Herkesin “bir” şekil olduğu,
Neredeyse homojenleştiği,
Kendisine özenle hazırlandığını düşündüğü
Yerini almak için çılgınca yarış ettiği o tabuta girmek istemiyorum.
Vesvesenin kabuk bağladığı dönülemez yerden düşüşe geçenler için şarkı bestelemeye de niyetim yok.
Arkasından yürümek için bir Martin aramıyorum.
Bir kurtarıcı,
Anmak için yeni ölümler,
Tutunmak için iğreti tutturulmuş bir dal,
Kanla arınan hijyenikler,
Dilimtırak yazışmalar için adresler,
Mezarlıklarda sonlanan dar sokaklar,
Ve son modalar,
Aramıyorum.
Şüpheci kuruntularımı ve her an çıkması olası paranoyalarımı kendime ayırdım.
Paylaşmaya da istekli değilim.
O tabuta girmeyeceğim.
Yaratılan suni bilmeceye kol kaptırmak, geleceği boş saymakla eş anlamlı değil mi?
Çünkü çıkış yok.
İki harfli bir nota sorulduğunda bile yanıt olabilecek en az 7 olasılık var.

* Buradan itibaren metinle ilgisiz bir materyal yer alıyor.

(** * DbPointRecord: a two-tier point cache in front of a database adapter

    Shallow embedding of [src/src/DbPointRecord.cpp] (epanet-rtx).  The
    record keeps an in-memory buffer (its base class, [DB_PR_SUPER]), a
    memo of the last database request, a read-only flag, a quality-code
    filter and a pointer to an adapter.  Every member function becomes a
    function on an explicit [State]; the adapter object is a component of
    that state, and a ghost trace records each call sent to it. *)

From Stdlib Require Import ZArith Lia.
From stdpp Require Import base list gmap strings sorting.

Local Open Scope Z_scope.

(** ** Points *)

(** [RTX::Point].  [time] is a [time_t]; [value] and [confidence] are
    doubles in the source.  The functions modelled here only copy them or
    cast a quality code into them, so they are carried as integers. *)
Record Point := mkPoint {
  time : Z;
  value : Z;
  quality : N;
  confidence : Z;
  isValid : bool
}.

Global Instance Point_eq_dec : EqDecision Point.
Proof. solve_decision. Defined.

(** ** Time ranges *)

Record TimeRange := mkRange {
  range_start : Z;
  range_end : Z
}.

Global Instance TimeRange_eq_dec : EqDecision TimeRange.
Proof. solve_decision. Defined.

(** Modelled from the spec: the default constructor [TimeRange()] of
    TimeRange.h, which is not part of the sources; it is the zero range,
    the sentinel for "no range". *)
Definition TimeRange_empty : TimeRange := mkRange 0 0.

(** Modelled from the spec: [TimeRange::contains] (TimeRange.cpp is not
    part of the sources); the interval is closed. *)
Definition contains (r : TimeRange) (t : Z) : bool :=
  (range_start r <=? t) && (t <=? range_end r).

(** Modelled from the spec: [TimeRange::containsRange] (TimeRange.cpp is not
    part of the sources). *)
Definition containsRange (r other : TimeRange) : bool :=
  (range_start r <=? range_start other) && (range_end other <=? range_end r).

Inductive intersect_type :=
| intersect_none
| intersect_other_internal
| intersect_other_external
| intersect_left
| intersect_right.

Global Instance intersect_type_eq_dec : EqDecision intersect_type.
Proof. solve_decision. Defined.

(** Modelled from the spec: [TimeRange::intersection] (TimeRange.cpp is not
    part of the sources).  [r] is the reference range, [q] the query; the
    five patterns are tried in the order in which section 4.1 lists them. *)
Definition intersection (r q : TimeRange) : intersect_type :=
  if containsRange r q then intersect_other_internal
  else if containsRange q r then intersect_other_external
  else if (range_start q <? range_start r)
          && (range_start r <=? range_end q) && (range_end q <=? range_end r)
       then intersect_left
  else if (range_start r <=? range_start q) && (range_start q <=? range_end r)
          && (range_end r <? range_end q)
       then intersect_right
  else intersect_none.

(** ** Units and the identifier registry *)

(** Modelled from the spec: [RTX::Units] (Units.h is not part of the
    sources).  Registration only distinguishes unset units from assigned
    ones and compares assigned ones for equality. *)
Inductive Units :=
| RTX_NO_UNITS
| RTX_DIMENSIONED (tag : N).

Global Instance Units_eq_dec : EqDecision Units.
Proof. solve_decision. Defined.

(** Modelled from the spec: [IdentifierUnitsList::doesHaveIdUnits]
    (IdentifierUnitsList.cpp is not part of the sources); returns
    [(nameExists, unitsMatch)]. *)
Definition doesHaveIdUnits (l : gmap string Units) (name : string) (u : Units)
  : bool * bool :=
  match l !! name with
  | Some existing => (true, bool_decide (existing = u))
  | None => (false, false)
  end.

(** ** The buffer tier ([DB_PR_SUPER], BufferPointRecord) *)

Module Buffer.

(** Modelled from the spec: the buffer tier of section 4.2
    (BufferPointRecord.cpp is not part of the sources).  Each identifier
    owns a time-ordered sequence of points; writes are upserts by time,
    followed by the eviction that the retention policy asks for. *)
Record t := mk {
  series : gmap string (list Point);
  registered : gmap string Units
}.

(** Modelled from the spec: the retention policy of the tier.  Points live
    in the tier "until evicted", and section 4.2 leaves the eviction policy
    to the implementation, so the policy is a parameter: after a write to a
    series [l] the tier keeps [evict l], a selection of the points of [l]
    in their order. *)
Class Retention := mkRetention {
  evict : list Point -> list Point;
  evict_sublist : forall l, evict l `sublist_of` l
}.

Hal böyleyken, baş harfleri bile başkalarınca belirlenmiş hayatın, içinde binbir ihtimali taşıyan cevabına nasıl ulaşacaksınız?
Yoksa onun içinde ölümüne yoğrulduğunuzu,
Sizden sonra da kalıcı olacağını bilmiyor musunuz?
(…) Rağmen kalacak.
Çıkışı kesin olmayan yerler için tartışmak o tabuta girmekle eşanlamlı değil mi?
Ben o tabuta girmeyeceğim.
Ve mezarım ayrı
Tek kişilik olacak
Başında, asude esen yel eşliğinde bir ozan saz çalacak.
Not: Bu yazı sevgili Ufuk başta olmak üzere bayan bloggerlarımıza ve özellikle özgünlükleriyle bloğa damga vuran Ayrıntıda Gezinmek, Yekruseha, Yağmur Zamanı ve Ruksan İldan'a ithaf olunur.